Monday, April 11, 2011

42 weeks and False Labour

Here's me at 42 weeks, a.k.a. me in what turned out to be false labour...around 5am this morning.I woke up at 3am with regular 30 second contractions.
They went on for 7 hours, increasing to one minute.
Then slowed down.
And now they're gone. And have been for hours...and hours.

False Labour Activities, by Angela
  • Attempt to sleep.
  • Give up on sleeping.
  • Attempt to "rest."
  • Watch your husband sleep.
  • Get out of bed.
  • Watch your daughter sleep.
  • Get dressed.
  • Clean. A lot.
  • Line up the bags (yours, your toddler's, and the baby's); add last minute things (cellphone and charger, current novel, toothbrush etc.)
  • Drop the toddler off at the grandmother's.
  • Go grocery shopping.
  • Talk to a friend who is working in the supermarket at 7:30am.
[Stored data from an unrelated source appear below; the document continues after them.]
(* ===== verification/DhcpLease.v ===== *)
(** * DHCPv4 leases

    Models [metropolis/node/core/network/dhcp4c/lease.go]: what a lease says about
    the address, the routes and the DNS servers of an interface.  Addresses are
    IPv4 addresses as numbers; a nil [net.IP] or [net.IPMask] is [None].  Parsing
    of options is done by the dhcpv4 library, a parameter. *)

From S2P Require Import Prelude.

Module DhcpLease.

(** ** [net.IP] and [net.IPMask] *)

Abbreviation ip := N.

Definition octet (a : ip) (i : N) : N := N.land (N.shiftr a (24 - 8 * i)) 255.

Definition IsUnspecified (a : ip) : bool := N.eqb a 0.
Definition IsLoopback (a : ip) : bool := N.eqb (octet a 0) 127.
Definition IsMulticast (a : ip) : bool := N.eqb (N.land (octet a 0) 240) 224.
Definition IsLinkLocalUnicast (a : ip) : bool := N.eqb (octet a 0) 169 && N.eqb (octet a 1) 254.
Definition IsGlobalUnicast (a : ip) : bool :=
  negb (N.eqb a (2 ^ 32 - 1)) && negb (IsUnspecified a) && negb (IsLoopback a) &&
  negb (IsMulticast a) && negb (IsLinkLocalUnicast a).

(** The test [a.IsGlobalUnicast() || a.IsLinkLocalUnicast()]. *)
Definition unicast (a : ip) : bool := IsGlobalUnicast a || IsLinkLocalUnicast a.

Definition CIDRMask (ones : N) : N := N.shiftl (N.ones ones) (32 - ones).
Definition DefaultMask (a : ip) : N :=
  if N.ltb (octet a 0) 128 then CIDRMask 8
  else if N.ltb (octet a 0) 192 then CIDRMask 16
  else CIDRMask 24.

(** [IPMask.Size]: the number of leading ones and of bits; zeroes for a mask that
    is not ones followed by zeroes. *)
Definition mask_ones (m : N) : option N := List.find (fun k => N.eqb m (CIDRMask k)) (N.of_nat <$> seq 0 33).
Definition Size (m : option N) : N * N :=
  match m with
  | None => (0, 0)%N
  | Some m => match mask_ones m with Some k => (k, 32%N) | None => (0, 0)%N end
  end.

Record IPNet := mkNet { net_IP : option ip; net_Mask : option N }.
#[export] Instance IPNet_eq_dec : EqDecision IPNet.
Proof. solve_decision. Defined.

Definition Contains (n : IPNet) (a : ip) : bool :=
  match net_IP n, net_Mask n with
  | Some b, Some m => N.eqb (N.land b m) (N.land a m)
  | _, _ => false
  end.

(** [dhcpv4.Route]. *)
Record Route := mkRoute { Dest : IPNet; Router : option ip }.
#[export] Instance Route_eq_dec : EqDecision Route.
Proof. solve_decision. Defined.

(** ** [sanitizeRoutes] *)

(** The router of a route can be reached over the assigned network or one of the
    routes before. *)
Definition reachable (saneRoutes : list Route) (assignedNet : IPNet) (router : ip) : bool :=
  existsb (fun r => Contains (Dest r) router) saneRoutes || Contains assignedNet router.

Definition routerOk (saneRoutes : list Route) (assignedNet : IPNet) (route : Route) : bool :=
  match Router route with
  | Some router =>
      if IsUnspecified router then true
      else unicast router && reachable saneRoutes assignedNet router
  | None => true
  end.

Definition sameDest (r route : Route) : bool :=
  bool_decide (net_IP (Dest r) = net_IP (Dest route)) &&
  N.eqb (Size (net_Mask (Dest route))).1 (Size (net_Mask (Dest r))).1.

(** The checks of the loop body. *)
Definition sane (saneRoutes : list Route) (assignedNet : IPNet) (route : Route) : bool :=
  let '(ones, bits) := Size (net_Mask (Dest route)) in
  routerOk saneRoutes assignedNet route &&
  negb (N.eqb bits 0 && bool_decide (net_Mask (Dest route) <> None)) &&
  negb (from_option IsLoopback false (net_IP (Dest route)) && N.leb 8 ones) &&
  negb (bool_decide (net_IP assignedNet = net_IP (Dest route)) && N.eqb (Size (net_Mask assignedNet)).1 ones) &&
  negb (existsb (fun r => sameDest r route) saneRoutes).

Fixpoint sanitizeFrom (saneRoutes : list Route) (assignedNet : IPNet) (routes : list Route) : list Route :=
  match routes with
  | [] => saneRoutes
  | route :: routes =>
      if sane saneRoutes assignedNet route
      then sanitizeFrom (saneRoutes ++ [route]) assignedNet routes
      else sanitizeFrom saneRoutes assignedNet routes
  end.
Definition sanitizeRoutes (routes : list Route) (assignedNet : IPNet) : list Route :=
  sanitizeFrom [] assignedNet routes.

(** ** Options *)

(** The library's view of options: the raw options of a message by code. *)
Abbreviation Options := (gmap N string).

Definition OptionSubnetMask : N := 1.
Definition OptionRouter : N := 3.
Definition OptionDomainNameServer : N := 6.
Definition OptionStaticRoutingTable : N := 33.
Definition OptionClasslessStaticRoute : N := 121.

(** [dhcpv4.GetIP], [dhcpv4.GetIPs] and [Routes.FromBytes] (the routes up to the
    first one that does not parse). *)
Class OptionLib := {
  GetIP : N -> Options -> option ip;
  GetIPs : N -> Options -> list ip;
  RoutesFromBytes : string -> list Route
}.

Section Lease.
Context {L : OptionLib}.

Record Lease := mkLease {
  AssignedIP : option ip;
  ExpiresAt : Z;
  LeaseOptions : Options
}.

(** A nil lease is [None]. *)
Definition SubnetMask (l : option Lease) : option N :=
  l ≫= fun l =>
  let mask := GetIP OptionSubnetMask (LeaseOptions l) in
  if bool_decide ((Size mask).2 = 32%N) then mask else DefaultMask <$> AssignedIP l.

Definition IPNet_of (l : option Lease) : option IPNet :=
  l' ← l; Some (mkNet (AssignedIP l') (SubnetMask l)).

(** The classful routes of the Static Routes option, from pairs of addresses; an
    odd last one is ignored. *)
Fixpoint legacyRoutes (ips : list ip) : list Route :=
  match ips with
  | dest :: via :: ips =>
      if IsUnspecified dest then legacyRoutes ips
      else mkRoute (mkNet (Some (N.land dest (DefaultMask dest))) (Some (DefaultMask dest))) (Some via) :: legacyRoutes ips
  | _ => []
  end.

(** The default route: over the first usable router. *)
Definition defaultRoute (routers : list ip) : list Route :=
  match List.find (fun r => unicast r) routers with
  | Some r => [mkRoute (mkNet (Some 0%N) (Some 0%N)) (Some r)]
  | None => []
  end.

Definition assignedNet (l : Lease) : IPNet :=
  let mask := SubnetMask (Some l) in
  mkNet (match AssignedIP l, mask with Some a, Some m => Some (N.land a m) | _, _ => None end) mask.

Definition Routes (l : option Lease) : list Route :=
  match l with
  | None => []
  | Some l =>
      match LeaseOptions l !! OptionClasslessStaticRoute with
      | Some raw => sanitizeRoutes (RoutesFromBytes raw) (assignedNet l)
      | None =>
          sanitizeRoutes (legacyRoutes (GetIPs OptionStaticRoutingTable (LeaseOptions l)) ++
                          defaultRoute (GetIPs OptionRouter (LeaseOptions l))) (assignedNet l)
      end
  end.

(** [DNSServers]: the usable servers, each once. *)
Fixpoint dnsLoop (seen : gset ip) (servers : list ip) : list ip :=
  match servers with
  | [] => []
  | s :: servers =>
      if unicast s then
        if bool_decide (s ∈ seen) then dnsLoop seen servers
        else s :: dnsLoop ({[s]} ∪ seen) servers
      else dnsLoop seen servers
  end.
Definition DNSServers (l : option Lease) : list ip :=
  match l with
  | None => []
  | Some l => dnsLoop ∅ (GetIPs OptionDomainNameServer (LeaseOptions l))
  end.

(** [DNSServers.Equal]. *)
Fixpoint dnsEqual (a b : list ip) : bool :=
  match a, b with
  | [], [] => true
  | x :: a, y :: b => bool_decide (x = y) && dnsEqual a b
  | _, _ => false
  end.

End Lease.

(** ** Sane routes *)

Definition sane_list (net : IPNet) (l : list Route) : Prop :=
  forall i r, l !! i = Some r -> sane (take i l) net r = true.

Lemma sane_list_snoc net l r : sane_list net l -> sane l net r = true -> sane_list net (l ++ [r]).
Proof.
  intros Hl Hr i r' Hi. apply lookup_app_Some in Hi as [Hi|[Hle Hi]].
  - pose proof (lookup_lt_Some _ _ _ Hi). rewrite take_app_le by lia. by apply Hl.
  - apply list_lookup_singleton_Some in Hi as [Hz <-]. assert (i = length l) as -> by lia.
    by rewrite take_app_length.
Qed.

Lemma sanitizeFrom_spec net routes acc :
  sane_list net acc ->
  exists kept, sanitizeFrom acc net routes = acc ++ kept /\ kept `sublist_of` routes /\
    sane_list net (acc ++ kept).
Proof.
  revert acc. induction routes as [|r routes IH]; intros acc Hacc; simpl.
  { exists []. rewrite app_nil_r. split_and!; [done|constructor|done]. }
  destruct (sane acc net r) eqn:Hr.
  - destruct (IH (acc ++ [r])) as (kept & -> & Hsub & Hs); [by apply sane_list_snoc|].
    exists (r :: kept). rewrite <- app_assoc in *. split_and!; [done|by apply sublist_skip|done].
  - destruct (IH acc Hacc) as (kept & -> & Hsub & Hs). exists kept. split_and!; [done|by apply sublist_cons|done].
Qed.

Lemma sanitizeFrom_sane net l acc :
  sane_list net (acc ++ l) -> sanitizeFrom acc net l = acc ++ l.
Proof.
  revert acc. induction l as [|r l IH]; intros acc Hs; simpl; [by rewrite app_nil_r|].
  assert (sane acc net r = true) as ->.
  { specialize (Hs (length acc) r). rewrite take_app_length in Hs. apply Hs.
    by rewrite lookup_app_r, Nat.sub_diag by lia. }
  rewrite IH; by rewrite <- app_assoc.
Qed.

(** The criteria for a route that is kept after others ([before]). *)
Record good_route (net : IPNet) (before : list Route) (r : Route) : Prop := {
  good_router : forall a, Router r = Some a -> a <> 0%N ->
    unicast a = true /\
    (Contains net a = true \/ exists r', r' ∈ before /\ Contains (Dest r') a = true);
  good_mask : forall m, net_Mask (Dest r) = Some m -> exists k, m = CIDRMask k /\ (k <= 32)%N;
  good_loopback : forall a, net_IP (Dest r) = Some a -> IsLoopback a = true -> ((Size (net_Mask (Dest r))).1 < 8)%N;
  good_interface : net_IP (Dest r) = net_IP net -> (Size (net_Mask (Dest r))).1 <> (Size (net_Mask net)).1;
  good_unique : forall r', r' ∈ before -> net_IP (Dest r') = net_IP (Dest r) ->
    (Size (net_Mask (Dest r'))).1 <> (Size (net_Mask (Dest r))).1
}.

Lemma mask_ones_Some m k : mask_ones m = Some k -> m = CIDRMask k /\ (k <= 32)%N.
Proof.
  intros H. apply find_some in H as [Hin Heq%N.eqb_eq]. split; [done|].
  apply list_elem_of_In, list_elem_of_fmap in Hin as (i & -> & Hi%elem_of_seq). lia.
Qed.

Lemma sane_good net before r : sane before net r = true -> good_route net before r.
Proof.
  unfold sane. destruct (Size (net_Mask (Dest r))) as [ones bits] eqn:Hsz.
  rewrite !andb_true_iff, !negb_true_iff. intros ((((Hrt & Hm) & Hlo) & Hif) & Hdup). split.
  - intros a Ha Hne. unfold routerOk in Hrt. rewrite Ha in Hrt.
    unfold IsUnspecified in Hrt. destruct (N.eqb_spec a 0) as [|_]; [done|].
    apply andb_true_iff in Hrt as [Hu Hr]. split; [done|].
    apply orb_true_iff in Hr as [Hex|Hn]; [|by left]. right.
    apply existsb_exists in Hex as (r' & Hin & Hc). exists r'. by rewrite list_elem_of_In.
  - intros m Hmask. rewrite Hmask in Hsz, Hm. simpl in Hsz. destruct (mask_ones m) as [k|] eqn:Hk.
    + exists k. by apply mask_ones_Some.
    + injection Hsz as <- <-. simpl in Hm. done.
  - intros a Ha Hl. rewrite Ha in Hlo. cbn [from_option default id] in Hlo.
    rewrite Hl in Hlo. cbn [andb] in Hlo. rewrite Hsz. by apply N.leb_gt in Hlo.
  - intros Heq. rewrite Heq, bool_decide_eq_true_2 in Hif by done. cbn [andb] in Hif. rewrite Hsz.
    apply N.eqb_neq in Hif. cbn [fst]. congruence.
  - intros r' Hin Heq Hsame. apply not_true_iff_false in Hdup. apply Hdup, existsb_exists.
    exists r'. split; [by apply list_elem_of_In|]. unfold sameDest. rewrite Heq, bool_decide_eq_true_2 by done.
    cbn [andb]. rewrite <- Hsame. apply N.eqb_refl.
Qed.

(** The routes that [sanitizeRoutes] keeps are, in order, routes it was given;
    each has a contiguous mask, does not capture loopback addresses, does not
    shadow the route of the interface or a route before it, and has a router that
    is a unicast address in the assigned network or a route before it; and there
    is nothing left to remove. *)
Theorem sanitizeRoutes_correct routes net :
  let kept := sanitizeRoutes routes net in
  kept `sublist_of` routes /\
  (forall i r, kept !! i = Some r -> good_route net (take i kept) r) /\
  sanitizeRoutes kept net = kept.
Proof.
  simpl. unfold sanitizeRoutes. destruct (sanitizeFrom_spec net routes []) as (kept & -> & Hsub & Hs); [done|].
  simpl in *. split_and!; [done| |by apply (sanitizeFrom_sane net kept [])].
  intros i r Hi. by apply sane_good, Hs.
Qed.

Lemma dnsLoop_spec seen servers :
  NoDup (dnsLoop seen servers) /\ (dnsLoop seen servers) `sublist_of` servers /\
  forall s, s ∈ dnsLoop seen servers <-> s ∈ servers /\ (s ∉ seen) /\ unicast s = true.
Proof.
  revert seen. induction servers as [|a servers IH]; intros seen; simpl.
  { split_and!; [constructor|constructor|]. intros s. rewrite elem_of_nil. tauto. }
  destruct (IH seen) as (H1 & H2 & H3). destruct (IH ({[a]} ∪ seen)) as (G1 & G2 & G3).
  destruct (unicast a) eqn:Hu; [case_bool_decide as Ha|].
  - split_and!; [done|by apply sublist_cons|]. intros s. rewrite H3, elem_of_cons.
    split; [tauto|]. intros ([->|?] & ? & ?); tauto.
  - split_and!; [constructor; [|done]|by apply sublist_skip|].
    + rewrite G3, elem_of_union, elem_of_singleton. tauto.
    + intros s. rewrite !elem_of_cons, G3, elem_of_union, elem_of_singleton.
      destruct (decide (s = a)) as [->|]; tauto.
  - split_and!; [done|by apply sublist_cons|]. intros s. rewrite H3, elem_of_cons.
    split; [tauto|]. intros ([->|?] & ? & ?); [congruence|tauto].
Qed.

(** [DNSServers] returns exactly the unicast servers of the option, each once
    and in order. *)
Theorem DNSServers_correct `{OptionLib} l :
  NoDup (DNSServers (Some l)) /\
  DNSServers (Some l) `sublist_of` GetIPs OptionDomainNameServer (LeaseOptions l) /\
  forall s, s ∈ DNSServers (Some l) <->
    s ∈ GetIPs OptionDomainNameServer (LeaseOptions l) /\ unicast s = true.
Proof.
  destruct (dnsLoop_spec ∅ (GetIPs OptionDomainNameServer (LeaseOptions l))) as (H1 & H2 & H3).
  split_and!; [done|done|]. intros s. unfold DNSServers. rewrite H3.
  split; [tauto|]. pose proof (not_elem_of_empty (C := gset ip) s). tauto.
Qed.

End DhcpLease.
Smile through early contractions.
  • Get the giggles after explaining to your husband that it feels like you're about to do a giant turd in the middle of a deserted produce section.
  • Go to the video store and look for all six episodes of Star Wars for watching during the rest of early labour and any upcoming sleepless nights.
  • When you cannot find the DVDs where they should be, ask the store clerk at the desk, and watch her produce five of the six sought DVDs from the returns pile.
  • Buy your toddler a present "from the baby."
  • Wrap it.
  • Get McD's hashbrowns at the drive-through.
  • Put away the groceries.
  • Attempt to watch Episode I.
  • Fall asleep.
Early Labour Activities, by Haki
  • Sleep.
  • Snore.
  • Shower.
  • Carry the toddler to the car.
  • Drive.
  • Eat at the grandmother's.
  • Watch the food channel at the grandmother's.
  • Sleepwalk through the supermarket.
  • When your labouring wife laughs and says she feels like she's about to do a giant turd in a deserted produce section, with sincere concern, say, "Please don't."
  • Go to the video store and look for all six episodes of Star Wars for watching during the rest of early labour and any upcoming sleepless nights.
  • Appear crestfallen when you cannot find them on the science fiction shelves.
  • Provide a second opinion on the purchase of a gift "from the baby," for the toddler.
  • Become temporarily distracted while shopping.*
  • Drive.
  • Carry the groceries in.
  • Post *this picture on Facebook:
This is my birthing partner, people.
(Who also fell asleep...a much-needed catch-up for both of us while Esky had "Gamma-time." We're ready for round two - whenever that may be...)

Soooooo no baby today...but arrival is imminent.


Biggest negative:
  • Missing Esky.
Biggest positives:
  • No one's talking about "stretching and sweeping" anymore.
  • Star Wars.
  • We'll meet our baby in the next couple of days!